La division cellulaire (mitose) est un processus fondamental nécessaire à la génération d'organismes multicellulaires, au renouvellement des tissus et à la reproduction asexuée. La mitose permet la distribution égale du matériel génétique entre les deux cellules filles. L’entrée en mitose doit être coordonnée avec la réplication de l’ADN afin d’assurer la stabilité du génome. En effet, une entrée prématurée en mitose peut contribuer à l'instabilité génétique, qui est à l’origine de nombreuses pathologies et notamment des cancers. L'entrée en mitose est contrôlée par des protéines kinases ainsi que des phosphatases conservées au cours de l’évolution. Cependant, comment ces activités kinases sont régulées et coordonnées dans l'espace et dans le temps pour déclencher l’entrée en mitose au bon moment reste mal compris.

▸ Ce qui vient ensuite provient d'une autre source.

(** A trimmed string does not begin with white space. *)
Lemma trimmed_first c s :
  TrimSpace (String c s) = String c s -> Ascii.is_space c = false.
Proof.
  intros Ht. destruct (Ascii.is_space c) eqn:Hc; [|reflexivity]. exfalso.
  pose proof (TrimSpace_length s) as Hl.
  rewrite <- (TrimSpace_first c s Hc), Ht in Hl. cbn in Hl. lia.
Qed.

Lemma is_space_blank c :
  Ascii.is_space c = false -> Ascii.eqb " " c = false /\ Ascii.eqb "009" c = false.
Proof.
  intros Hc. split.
  - destruct (Ascii.eqb_spec " " c) as [<-|]; [discriminate|reflexivity].
  - destruct (Ascii.eqb_spec "009" c) as [<-|]; [discriminate|reflexivity].
Qed.

Lemma IndexByte_app k c x :
  IndexByte k c = None -> IndexByte (k ++ String c x) c = Some (String.length k).
Proof.
  induction k as [|d k IH].
  - intros _. rewrite append_empty. cbn. now rewrite Ascii.eqb_refl.
  - rewrite append_String. cbn. destruct (Ascii.eqb d c); [discriminate|].
    destruct (IndexByte k c); [discriminate|]. intros _. now rewrite IH.
Qed.

Lemma string_take_app k x : string_take (String.length k) (k ++ x) = k.
Proof.
  induction k as [|d k IH]; [now destruct x|]. rewrite append_String. cbn. now rewrite IH.
Qed.

Lemma string_drop_app k x : string_drop (String.length k) (k ++ x) = x.
Proof. induction k as [|d k IH]; [reflexivity|]. rewrite append_String. cbn. exact IH. Qed.

Lemma ReplaceAll_LF_none v new : IndexByte v LF = None -> ReplaceAll_LF v new = v.
Proof.
  induction v as [|c v IH]; cbn; [reflexivity|].
  destruct (Ascii.eqb c LF); [discriminate|].
  destruct (IndexByte v LF); [discriminate|]. intros _. now rewrite IH.
Qed.

(** ** The keys of a paragraph *)

Section keys.
Context `{Runtime}.
Import format.

Lemma Keys_order_free p : Keys p = Keys (H:=sample_runtime) p.
Proof.
  unfold Keys. apply sort_Strings_order_free.
  change (map fst ?l) with (fst <$> l). apply fmap_Permutation, map_range_perm.
Qed.

Lemma Keys_elem p key : key ∈ Keys p <-> is_Some (Fields p !! key).
Proof.
  unfold Keys, sort_Strings. rewrite sort_Slice_elem.
  change (map fst ?l) with (fst <$> l). rewrite list_elem_of_fmap. split.
  - intros ([k v] & -> & Hin). rewrite map_range_perm in Hin.
    apply elem_of_map_to_list in Hin. eauto.
  - intros [v Hv]. exists (key, v). split; [reflexivity|].
    rewrite map_range_perm. now apply elem_of_map_to_list.
Qed.

(** X9. [Keys] lists exactly the keys of the paragraph, each once, in
    ascending order, whatever order the map is visited in. *)
Theorem X9_Keys_sorted_keys p :
  (forall key, key ∈ Keys p <-> is_Some (Fields p !! key))
  /\ NoDup (Keys p)
  /\ StronglySorted String.le (Keys p)
  /\ Keys p = Keys (H:=sample_runtime) p.
Proof.
  split; [apply Keys_elem|]. split; [|split; [|apply Keys_order_free]].
  - unfold Keys, sort_Strings. rewrite sort_Slice_perm.
    change (map fst ?l) with (fst <$> l). rewrite map_range_perm.
    apply NoDup_fst_map_to_list.
  - apply (sort_Slice_sorted (fun s : string => s)).
Qed.

(** Parsing one line [key: value] of a one-line paragraph. *)
Lemma parseLine_field st key value :
  key <> "" -> TrimSpace key = key -> IndexByte key ":" = None ->
  TrimSpace value = value ->
  parseLine st (key ++ ": " ++ value)
  = Ok {| current_fields := <[key := value]> (current_fields st);
          file_paragraphs := file_paragraphs st;
          lastKey := key |}.
Proof.
  intros Hk Htk Hck Htv. unfold parseLine.
  assert (String.eqb (key ++ ": " ++ value) "" = false) as ->.
  { destruct key; [contradiction|reflexivity]. }
  assert (HasPrefix (key ++ ": " ++ value) " "
          || HasPrefix (key ++ ": " ++ value) (String "009" "") = false) as ->.
  { destruct key as [|c key]; [contradiction|].
    destruct (is_space_blank c (trimmed_first c key Htk)) as [Hb Ht].
    rewrite append_String. cbn [HasPrefix]. now rewrite Hb, Ht. }
  assert (": " ++ value = String ":" (String " " value)) as -> by reflexivity.
  rewrite (IndexByte_app key ":" _ Hck), string_take_app, Htk.
  assert (string_drop (S (String.length key)) (key ++ String ":" (String " " value))
          = String " " value) as ->.
  { assert (key ++ String ":" (String " " value) = (key ++ ":") ++ String " " value) as ->
      by (now rewrite append_assoc).
    replace (S (String.length key)) with (String.length (key ++ ":"))
      by (rewrite append_length; cbn; lia).
    apply string_drop_app. }
  rewrite (TrimSpace_first " " value eq_refl).
  now rewrite Htv.
Qed.

End keys.

Section round_trip.
Context `{Runtime}.
Import format.

Lemma fold_insert_lookup (f : string -> string) keys : forall (m : gmap string string) i,
  fold_left (fun m k => <[k := f k]> m) keys m !! i
  = if decide (i ∈ keys) then Some (f i) else m !! i.
Proof.
  induction keys as [|k keys IH]; intros m i; cbn [fold_left].
  - case_decide as Hin; [inversion Hin | reflexivity].
  - rewrite IH. repeat case_decide; try reflexivity.
    + exfalso. apply H1. now constructor.
    + apply elem_of_cons in H1 as [->|]; [|contradiction]. apply lookup_insert_eq.
    + rewrite lookup_insert_ne; [reflexivity|]. intros ->. apply H1. constructor.
Qed.

Lemma parseLines_fields p keys : forall st,
  one_line_fields p ->
  (forall key, key ∈ keys -> is_Some (Fields p !! key)) ->
  exists st',
    parseLines st
      (map (fun key => key ++ ": "
                       ++ ReplaceAll_LF (default "" (Fields p !! key)) (String LF " "))
           keys) = Ok st'
    /\ current_fields st'
       = fold_left (fun m k => <[k := default "" (Fields p !! k)]> m) keys
           (current_fields st)
    /\ file_paragraphs st' = file_paragraphs st.
Proof.
  induction keys as [|k keys IH]; intros st Hp Hk; cbn [map parseLines fold_left].
  - eauto.
  - destruct (Hk k ltac:(constructor)) as [v Hv]. rewrite Hv. cbn [default].
    destruct (Hp k v Hv) as (H1 & H2 & H3 & _ & H4 & H5).
    rewrite (ReplaceAll_LF_none v _ H5), (parseLine_field st k v H1 H2 H3 H4).
    edestruct IH as (st' & E & Ef & Ep); [exact Hp | |].
    { intros key Hin. apply Hk. now constructor. }
    exists st'. split; [exact E|]. split; [exact Ef | exact Ep].
Qed.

La kinase Plk1 est essentielle pour la ségrégation des chromosomes en mitose. Plk1 contrôle la maturation des centrosomes, la condensation des chromosomes, l’assemblage du fuseau mitotique, la séparation des chromatides soeurs et la cytokinèse. Nous avons récemment montré que Plk1 est activée de manière soudaine juste avant la mitose, et qu’elle est essentielle pour l’entrée en mitose (Gheghiani et al. Cell Reports, en révision). Nous avons montré qu’un complexe Cyclin A2-Cdk, qui coordonne la phase S et la mitose, est requis pour activer Plk1. Nous avons également découvert que Plk1 est activement recrutée à l'enveloppe nucléaire et contribue à sa rupture en prophase (Martino et al. Developmental Cell, en révision). Cependant, les mécanismes et les voies qui activent Plk1 dans l'espace et le temps pour déclencher une entrée irréversible en mitose ne sont pas connus. De même, le mécanisme de recrutement de Plk1 à l’enveloppe nucléaire et son rôle dans la rupture de l’enveloppe restent à déterminer. L'activation de Plk1 dépend de sa phosphorylation sur un résidu conservé (Thr210) situé dans sa boucle d'activation par la kinase Aurora A (AurkA). Ce processus nécessite la protéine Bora, qui stimule la phosphorylation de Plk1 par AurkA. La phosphorylation de Bora par Cdk1/2 est critique pour l'activation de Plk1. L'identité du complexe Cyclin-Cdk impliqué, la régulation spatio-temporelle de la phosphorylation de Bora et le mécanisme par lequel Bora phosphorylée déclenche l'activation de Plk1 et l'entrée en mitose restent méconnus. Nous utiliserons une approche multidisciplinaire (biologie cellulaire, génétique, biochimie et biologie structurale) dans trois organismes modèles (Xénope, cellules humaines, C. elegans) afin d’identifier le mécanisme précis d’activation, ainsi que les fonctions de Plk1 lors de l'entrée mitose.
Nous disposons de l'expertise complémentaire nécessaire en biochimie, en biologie structurale et en biologie cellulaire, ainsi que les outils et les méthodologies pour atteindre nos objectifs.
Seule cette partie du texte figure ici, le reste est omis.